Nothing outside the range is wanted. Repeat exactly the lines below from the one with "- Python numbers" through the one with "order of [Q].".

......

(* ===== verification/Html.v ===== *)
(** * pandas' [DataFrame.to_html(index=False)]

    The result page of [/search] embeds [final_df.to_html(index=False)]
    (src/main.py lines 161 and 181). This file models pandas'
    [HTMLFormatter] ([pandas/io/formats/html.py], pandas 2) with its
    defaults ([border=1], [escape=True], [justify="right"], no index):
    the table, head and body tags on lines indented by two spaces per
    level, one [<th>] per column and one [<td>] per cell, each cell text
    escaped by [pprint_thing] ([&], [<], [>] replaced in that order) and
    then stripped of surrounding whitespace, as [_write_cell] does.
    [pandas_html] is the instance of [TableRenderer].

    [unescape] is the decoding of the three entities by a browser; it is
    the specification side of the escaping theorem, not program code. *)

From S2P Require Import Prelude PyStr Frame.
From Stdlib Require Import Ascii.

Module Html.
Import Frame.

(** ** The renderer *)

(** [pprint_thing(s, escape_chars={"&": "&amp;", "<": "&lt;", ">": "&gt;"})]:
    [result.replace(c, translate[c])] for each key, in order. *)
Definition as_escaped_string (s : string) : string :=
  PyStr.replace_char ">" "&gt;" (PyStr.replace_char "<" "&lt;" (PyStr.replace_char "&" "&amp;" s)).

(** The text [_write_cell] puts between the tags: escaped, then stripped. *)
Definition cell_text (s : string) : string := PyStr.strip (as_escaped_string s).

Fixpoint spaces (n : nat) : string :=
  match n with 0 => EmptyString | S n' => String " " (spaces n') end.

(** [write(s, indent)]: one line, indented. *)
Definition line (ind : nat) (s : string) : string := spaces ind +:+ s.

(** [_write_cell(s, kind, indent)]. *)
Definition write_cell (kind : string) (ind : nat) (s : string) : string :=
  line ind ("<" +:+ kind +:+ ">" +:+ cell_text s +:+ "</" +:+ kind +:+ ">").

(** [_write_header]: the column names, right-justified. *)
Definition header_lines (cols : list string) : list string :=
  [line 2 "<thead>"; line 4 (PyStr.lit "<tr style=`text-align: right;`>")] ++
  map (write_cell "th" 6) cols ++ [line 4 "</tr>"; line 2 "</thead>"].

(** [write_tr] of one body row. *)
Definition row_lines (r : list string) : list string :=
  [line 4 "<tr>"] ++ map (write_cell "td" 6) r ++ [line 4 "</tr>"].

(** [_write_table] and [_write_body]. *)
Definition table_lines (df : frame string) : list string :=
  [PyStr.lit "<table border=`1` class=`dataframe`>"] ++ header_lines (columns df) ++
  [line 2 "<tbody>"] ++ concat (map row_lines (rows df)) ++ [line 2 "</tbody>"; "</table>"].

(** [HTMLFormatter.render]: the lines joined by newlines. *)
Definition to_html (df : frame string) : string := PyStr.join PyStr.nl (table_lines df).

Definition pandas_html : TableRenderer := to_html.

(** ** A browser's reading of the entities *)



(** ** Lemmas on the escaping *)








(** ** Stripping commutes with escaping *)

Section Strip.
Context (E : ascii -> list ascii).
Hypothesis E_space : forall c, PyStr.is_space c = true -> E c = [c].
Hypothesis E_head :
  forall c, PyStr.is_space c = false -> exists d t, E c = d :: t /\ PyStr.is_space d = false.

End Strip.





(** ** Properties of the renderer *)


(** The table of the spec's example, as pandas writes it. *)
Example to_html_example :
  table_lines (mk_frame ["name"; "city"] [["Bob"; "Milan"]]) =
  [PyStr.lit "<table border=`1` class=`dataframe`>"; "  <thead>";
   PyStr.lit "    <tr style=`text-align: right;`>"; "      <th>name</th>"; "      <th>city</th>";
   "    </tr>"; "  </thead>"; "  <tbody>"; "    <tr>"; "      <td>Bob</td>"; "      <td>Milan</td>";
   "    </tr>"; "  </tbody>"; "</table>"].
Proof. vm_compute. reflexivity. Qed.

End Html.
Section WithLibraries.
Context `{RE : ReEngine} `{TR : TableReader}.

(** Lines 150-155: for each block, fill, join, match, and keep the
    matching rows of the blocks with at least one match. *)
Fixpoint csv_loop (query : string) (cs : list (frame cell))
    (results : list (frame string)) : string + list (frame string) :=
  match cs with
  | [] => inr results
  | chunk :: cs' =>
      let chunk := fillna "" chunk in
      let combined := agg_join chunk in
      match str_contains query combined with
      | inl err => inl err
      | inr mask =>
          csv_loop query cs'
            (if mask_any mask then results ++ [select chunk mask] else results)
      end
  end.

(** Lines 145-167: the CSV branch. *)
Definition search_csv (f : upload) (query : string) : outcome :=
  match read_csv (content f) with
  | inl err => Failed err
  | inr df =>
      match csv_loop query (chunks CHUNKSIZE df) [] with
      | inl err => Failed err
      | inr [] => NoResults
      | inr results => Results (concat_frames results)
      end
  end.

(** Lines 170-187: the XLSX branch. *)
Definition search_xlsx (f : upload) (query : string) : outcome :=
  match read_excel (content f) with
  | inl err => Failed err
  | inr df =>
      let df := fillna "" df in
      match str_contains query (agg_join df) with
      | inl err => Failed err
      | inr mask =>
          let results := select df mask in
          if df_empty results then NoResults else Results results
      end
  end.
Definition DEV_GetOrCreateDevice (env : Env) (managed : bool)
    (devices : DeviceContainer) (key : DeviceKey) : res (DeviceContainer * Device) :=
  match find (fun device => deviceKey device =? key) devices with
  | None =>
    match Device_new env key managed with
    | Ok d => Ok ((devices ++ [d])%list, d)
    | Crash u => Crash u
    end
  | Some d => Ok (devices, d)
  end.

(** [devices.erase(i)] for the first device with the key. *)
Fixpoint erase_first (key : DeviceKey) (devices : DeviceContainer) : DeviceContainer :=
  match devices with
  | [] => []
  | device :: rest =>
    if deviceKey device =? key then rest else device :: erase_first key rest
  end.

(** The container after the call, and the returned flag. *)
Definition DEV_RemoveDevice (devices : DeviceContainer) (key : DeviceKey)
    : DeviceContainer * bool :=
  (match find (fun device => deviceKey device =? key) devices with
   | Some _ => erase_first key devices
   | None => devices
   end, false).

(** ** Runs of a device *)

(** What reaches a device from outside: events and timer events, sub-devices
    being added, and writes to the items of the device (Reachable, Sleeper,
    the addresses and names are also written by other parts of the plugin). *)
Inductive Input :=
| In_handleEvent (event : Event) (level : DEV_StateLevel)
| In_timerEvent (i : DEV_StateLevel)
| In_addSubDevice (sub : Resource)
| In_setItems (i : DeviceItems).

Definition step (F : QVariant -> option ReadFunction) (x : Input) : Cmd :=
  match x with
  | In_handleEvent event level => handleEvent F event level
  | In_timerEvent i => timerEvent F i
  | In_addSubDevice sub =>
    (* the sub-device stays with the resource store *)
    fun env d => match Device_addSubDevice sub env d with
                 | Ok (d', _) => Ok d'
                 | Crash u => Crash u
                 end
  | In_setItems i => upd (set_items i)
  end.

(** A run: each input is handled in the world as it is at that time. *)
Fixpoint run (F : QVariant -> option ReadFunction) (xs : list (Env * Input))
    (d : Device) : res Device :=
  match xs with
  | [] => Ok d
  | (env, x) :: rest =>
    match step F x env d with
    | Ok d' => run F rest d'
    | Crash u => Crash u
    end
  end.

(** The states a device can be in: a newly constructed device, and what a
    step that returns makes of a reachable state. *)
Inductive Reach (F : QVariant -> option ReadFunction) : Device -> Prop :=
| Reach_new env key managed d :
    Device_new env key managed = Ok d -> Reach F d
| Reach_step env x d d' :
    Reach F d -> step F x env d = Ok d' -> Reach F d'.

(** [post Q r]: [Q] holds of the device when the call returned.  A call that
    ran into undefined behaviour promises nothing, but the calls never nest
    deeper than the embedding unfolds them. *)
Definition post (Q : Device -> Prop) (r : res Device) : Prop :=
  match r with
  | Ok d' => Q d'
  | Crash DepthExceeded => False
  | Crash _ => True
  end.

(** ** Invariants *)

Definition level0_handler (h : Handler) : bool :=
  match h with
  | H_Init | H_NodeDescriptor | H_ActiveEndpoints | H_SimpleDescriptor
  | H_BasicCluster | H_GetDeviceDescription | H_Idle | H_Dead => true
  | _ => false
  end.

Definition level1_handler (h : Handler) : bool :=
  match h with H_Binding | H_BindingTableVerify => true | _ => false end.

Definition level2_handler (h : Handler) : bool :=
  match h with H_PollIdle | H_PollNext | H_PollBusy => true | _ => false end.

(** Each slot holds a handler of its level, level 0 is never empty, and the
    two sub state machines are installed under Idle only. *)
Definition slots_ok (s : PerLevel (option Handler)) : bool :=
  match at0 s with
  | Some h0 =>
    level0_handler h0
    && match at1 s with
       | Some h1 => level1_handler h1 && Handler_eqb h0 H_Idle
       | None => true
       end
    && match at2 s with
       | Some h2 => level2_handler h2 && Handler_eqb h0 H_Idle
       | None => true
       end
  | None => false
  end.

(** A queued item was retried less often than the cap allows, and not at all
    when there is no read function for it. *)
Definition item_ok (F : QVariant -> option ReadFunction) (p : PollItem) : Prop :=
  0 <= retry p < MaxPollItemRetries /\
  (F (readParameters p) = None -> retry p = 0).

(** While a read is under way its item is the last one of the queue. *)
Definition busy_ok (F : QVariant -> option ReadFunction) (d : Device) : Prop :=
  slot (state d) STATE_LEVEL_POLL = Some H_PollBusy ->
  exists front p, pollItems d = (front ++ [p])%list /\ F (readParameters p) <> None.

Definition Inv (F : QVariant -> option ReadFunction) (d : Device) : Prop :=
  slots_ok (state d) = true /\ Forall (item_ok F) (pollItems d) /\ busy_ok F d.

(** The invariant, read from the end of the queue. *)
Definition Inv_rev (F : QVariant -> option ReadFunction) (d : Device) : Prop :=
  slots_ok (state d) = true /\
  Forall (item_ok F) (rev (pollItems d)) /\
  (at2 (state d) = Some H_PollBusy ->
   match rev (pollItems d) with
   | p :: _ => F (readParameters p) <> None
   | [] => False
   end).

(** ** Vocabulary of the properties *)

(** The node of the device has a node descriptor with receiverOnWhenIdle. *)
Definition rx_on_when_idle (env : Env) (d : Device) : bool :=
  match deref_node env d with
  | Some n => match nodeDescriptor n with
              | Some nd => receiverOnWhenIdle nd
              | None => false
              end
  | None => false
  end.

(** The verification of the binding table is due. *)
Definition binding_due (env : Env) (d : Device) : bool :=
  match bindingVerify (binding d) with
  | None => true
  | Some t => now env - t >? 1000 * 60 * 5
  end.

(** The events on which Init looks for the node of the device. *)
Definition init_progress_event (event : Event) : bool :=
  is_what event REventPoll || is_what event REventAwake ||
  is_what event RConfigReachable || is_what event RStateReachable ||
  is_what event REventStateTimeout || is_what event RStateLastUpdated.

(** The ZDP requests a device has sent. *)
Definition zdp_requests (d : Device) : list Effect :=
  filter is_zdp_request (trace d).

(** The same queued item, retried at least as often. *)
Definition item_le (p p' : PollItem) : Prop :=
  resource p = resource p' /\ item p = item p' /\
  readParameters p = readParameters p' /\ retry p <= retry p'.

(** The items of [q] that are still queued in [q'], in place. *)
Definition kept_items (q q' : list PollItem) : Prop :=
  exists kept gone, q = (kept ++ gone)%list /\ Forall2 item_le kept q'.

(** The event confirms the read request that is under way. *)
Definition confirm_for_read (d : Device) (event : Event) : bool :=
  is_what event REventApsConfirm && (EventApsConfirmId event =? apsReqId (readResult d)).

(** Why the handler [h] of the poll sub state machine took items off the
    queue, [q'] being the queue it left: PollNext found the device not
    reachable and dropped the queue; or the last item was removed, because
    PollNext found no read function for it, or PollBusy got the confirm of
    its read with status 0x00, or its retry count reached the cap. *)
Definition removal_cause (F : QVariant -> option ReadFunction) (env : Env)
    (d : Device) (event : Event) (h : Handler) (q' : list PollItem) : Prop :=
  (h = H_PollNext /\ Device_reachable env d = false /\ q' = [])
  \/ exists front p,
      pollItems d = (front ++ [p])%list /\ q' = front /\
      ((h = H_PollNext /\ F (readParameters p) = None)
       \/ (h = H_PollBusy /\ confirm_for_read d event = true /\
           EventApsConfirmStatus event = 0x00)
       \/ MaxPollItemRetries <= retry p + 1).
(** * Training-progress tracker and epoch driver (train/utils.py)

    A shallow embedding of [TrainingProgress] and [train_epoch].

    Modelling conventions.
    - Python numbers (the losses, accuracies and their running sums) are
      exact rationals [Q]; [+=] is [Qplus], [/=] is true division, which
      raises [ZeroDivisionError] on a zero divisor, and [>] is the strict
      order of [Q].  Rounding of binary floating point is not modelled.
    - Exceptions are values of [exn]; a computation returns a [result]
      together with the state reached when the exception left the call,
      because attribute assignments made before the raise stay visible.
    - [TrainingProgress] declares its four accumulators as class attributes.
      An instance holds them in its own dictionary only after the first
      assignment; until then a read falls through to the class.
    - The model handle, the batches and the processor are external: the
      model is a training flag and an opaque parameter state, batches are
      opaque, and the processor is a function of the batch and of the
      [train] keyword argument (absent when the call does not pass it).
    - [print] and the [tqdm] progress bar only write to the console and
      are left out. *)

From Stdlib Require Import ZArith QArith List String Decimal DecimalString Lia.
From stdpp Require Import base option gmap.
Import ListNotations.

......

Answer to this task =
    - Python numbers (the losses, accuracies and their running sums) are
      exact rationals [Q]; [+=] is [Qplus], [/=] is true division, which
      raises [ZeroDivisionError] on a zero divisor, and [>] is the strict
      order of [Q].  Rounding of binary floating point is not modelled.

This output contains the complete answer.